# Given information
☆ ☆ ☆ ☆
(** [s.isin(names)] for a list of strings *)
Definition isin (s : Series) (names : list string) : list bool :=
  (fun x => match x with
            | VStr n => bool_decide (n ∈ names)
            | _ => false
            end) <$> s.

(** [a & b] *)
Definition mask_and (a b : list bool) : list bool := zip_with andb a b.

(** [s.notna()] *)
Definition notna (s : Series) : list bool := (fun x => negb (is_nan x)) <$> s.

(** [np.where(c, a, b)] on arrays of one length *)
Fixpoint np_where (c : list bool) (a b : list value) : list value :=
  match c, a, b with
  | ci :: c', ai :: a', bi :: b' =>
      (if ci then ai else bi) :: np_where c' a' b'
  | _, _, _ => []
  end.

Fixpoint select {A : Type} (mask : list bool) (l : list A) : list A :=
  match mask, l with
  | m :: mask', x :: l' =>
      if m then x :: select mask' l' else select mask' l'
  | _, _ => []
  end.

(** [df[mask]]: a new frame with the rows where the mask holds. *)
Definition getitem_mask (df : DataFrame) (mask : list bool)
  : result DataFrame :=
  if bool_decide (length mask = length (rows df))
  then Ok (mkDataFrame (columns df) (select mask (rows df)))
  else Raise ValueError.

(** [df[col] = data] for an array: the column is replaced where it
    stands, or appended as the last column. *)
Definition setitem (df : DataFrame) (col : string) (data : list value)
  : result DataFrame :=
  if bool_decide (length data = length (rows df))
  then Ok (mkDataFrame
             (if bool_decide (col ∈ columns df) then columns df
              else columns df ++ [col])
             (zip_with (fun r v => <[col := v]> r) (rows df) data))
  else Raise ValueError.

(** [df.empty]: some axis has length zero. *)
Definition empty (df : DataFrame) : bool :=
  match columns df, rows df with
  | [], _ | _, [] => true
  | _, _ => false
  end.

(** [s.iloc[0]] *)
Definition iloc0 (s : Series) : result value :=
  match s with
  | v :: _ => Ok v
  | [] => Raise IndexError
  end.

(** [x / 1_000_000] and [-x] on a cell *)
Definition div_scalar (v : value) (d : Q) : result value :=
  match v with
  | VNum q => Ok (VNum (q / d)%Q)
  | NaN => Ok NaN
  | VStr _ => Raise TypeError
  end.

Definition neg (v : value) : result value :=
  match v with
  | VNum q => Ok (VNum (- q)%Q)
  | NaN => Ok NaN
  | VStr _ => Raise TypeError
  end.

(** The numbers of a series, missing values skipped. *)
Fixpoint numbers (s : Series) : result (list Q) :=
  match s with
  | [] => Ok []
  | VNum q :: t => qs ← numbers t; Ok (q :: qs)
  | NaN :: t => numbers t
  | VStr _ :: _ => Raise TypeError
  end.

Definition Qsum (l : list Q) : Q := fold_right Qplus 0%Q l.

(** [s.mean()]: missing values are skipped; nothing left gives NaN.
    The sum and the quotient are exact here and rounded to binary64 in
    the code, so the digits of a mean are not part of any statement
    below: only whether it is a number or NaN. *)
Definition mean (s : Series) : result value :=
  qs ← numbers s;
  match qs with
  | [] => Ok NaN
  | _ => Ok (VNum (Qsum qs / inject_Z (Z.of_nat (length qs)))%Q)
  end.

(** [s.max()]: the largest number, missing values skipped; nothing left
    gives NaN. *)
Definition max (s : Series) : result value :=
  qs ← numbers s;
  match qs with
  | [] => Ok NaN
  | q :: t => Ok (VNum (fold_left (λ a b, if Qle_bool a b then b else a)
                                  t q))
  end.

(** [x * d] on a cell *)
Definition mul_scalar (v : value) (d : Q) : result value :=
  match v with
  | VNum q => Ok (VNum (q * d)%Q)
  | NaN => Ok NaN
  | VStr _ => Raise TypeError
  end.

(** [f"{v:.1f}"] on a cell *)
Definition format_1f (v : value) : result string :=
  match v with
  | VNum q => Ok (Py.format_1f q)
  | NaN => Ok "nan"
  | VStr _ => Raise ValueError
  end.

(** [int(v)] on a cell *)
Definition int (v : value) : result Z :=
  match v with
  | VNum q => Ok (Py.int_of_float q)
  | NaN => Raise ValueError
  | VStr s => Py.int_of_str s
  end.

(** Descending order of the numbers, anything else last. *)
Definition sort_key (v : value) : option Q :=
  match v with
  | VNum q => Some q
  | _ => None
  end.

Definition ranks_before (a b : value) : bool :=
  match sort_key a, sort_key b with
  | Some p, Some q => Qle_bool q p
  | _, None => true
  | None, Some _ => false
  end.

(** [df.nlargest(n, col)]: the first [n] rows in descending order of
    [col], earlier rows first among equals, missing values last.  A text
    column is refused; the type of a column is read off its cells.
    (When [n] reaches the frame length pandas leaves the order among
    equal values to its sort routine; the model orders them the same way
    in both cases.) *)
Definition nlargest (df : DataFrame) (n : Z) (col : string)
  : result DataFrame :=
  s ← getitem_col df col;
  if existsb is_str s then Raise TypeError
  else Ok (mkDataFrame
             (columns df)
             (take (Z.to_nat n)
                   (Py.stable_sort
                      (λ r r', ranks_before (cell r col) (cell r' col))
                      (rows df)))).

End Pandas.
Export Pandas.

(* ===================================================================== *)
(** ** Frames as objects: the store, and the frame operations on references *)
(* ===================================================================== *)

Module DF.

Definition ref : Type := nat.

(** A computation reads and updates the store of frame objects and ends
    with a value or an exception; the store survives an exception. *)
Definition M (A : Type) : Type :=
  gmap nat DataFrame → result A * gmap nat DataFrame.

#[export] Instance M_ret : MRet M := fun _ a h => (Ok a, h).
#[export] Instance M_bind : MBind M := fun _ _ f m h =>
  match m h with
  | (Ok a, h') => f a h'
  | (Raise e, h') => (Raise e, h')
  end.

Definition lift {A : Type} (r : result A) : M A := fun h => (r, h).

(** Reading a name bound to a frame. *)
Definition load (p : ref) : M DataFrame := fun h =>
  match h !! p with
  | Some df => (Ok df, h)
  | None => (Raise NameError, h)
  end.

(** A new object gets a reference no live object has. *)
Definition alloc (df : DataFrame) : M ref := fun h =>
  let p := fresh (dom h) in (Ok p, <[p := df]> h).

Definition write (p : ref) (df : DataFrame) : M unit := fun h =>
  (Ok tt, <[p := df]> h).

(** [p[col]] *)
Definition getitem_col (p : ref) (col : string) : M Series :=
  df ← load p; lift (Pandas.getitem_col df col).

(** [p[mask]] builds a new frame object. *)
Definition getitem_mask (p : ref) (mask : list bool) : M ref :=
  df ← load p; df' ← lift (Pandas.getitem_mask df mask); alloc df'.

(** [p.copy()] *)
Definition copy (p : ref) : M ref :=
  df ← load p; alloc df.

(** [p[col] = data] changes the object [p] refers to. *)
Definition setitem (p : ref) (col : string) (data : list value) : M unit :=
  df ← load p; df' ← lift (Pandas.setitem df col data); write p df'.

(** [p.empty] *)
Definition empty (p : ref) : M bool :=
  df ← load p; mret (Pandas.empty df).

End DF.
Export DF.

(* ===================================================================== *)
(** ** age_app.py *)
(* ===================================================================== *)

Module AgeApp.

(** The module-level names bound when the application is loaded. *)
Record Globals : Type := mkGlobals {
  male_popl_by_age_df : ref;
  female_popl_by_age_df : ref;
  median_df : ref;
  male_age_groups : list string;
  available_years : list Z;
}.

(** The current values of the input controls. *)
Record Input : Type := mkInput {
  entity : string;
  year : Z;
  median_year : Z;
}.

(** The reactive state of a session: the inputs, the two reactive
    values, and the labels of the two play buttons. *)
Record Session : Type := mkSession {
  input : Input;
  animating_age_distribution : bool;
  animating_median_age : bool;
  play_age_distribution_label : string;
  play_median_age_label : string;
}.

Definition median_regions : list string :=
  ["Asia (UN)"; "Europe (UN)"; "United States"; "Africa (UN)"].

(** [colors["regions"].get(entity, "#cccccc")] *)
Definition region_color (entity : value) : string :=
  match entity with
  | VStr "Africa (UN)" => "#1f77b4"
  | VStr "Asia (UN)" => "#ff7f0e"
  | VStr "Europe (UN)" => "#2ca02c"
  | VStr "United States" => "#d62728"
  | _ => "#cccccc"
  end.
☆ ☆ ☆ ☆
# Activity
Report every line of the data above that contains the string "None" by copying it in full.

# Answer box
  | _ => None
  | _, None => true
  | None, Some _ => false
  | None => (Raise NameError, h)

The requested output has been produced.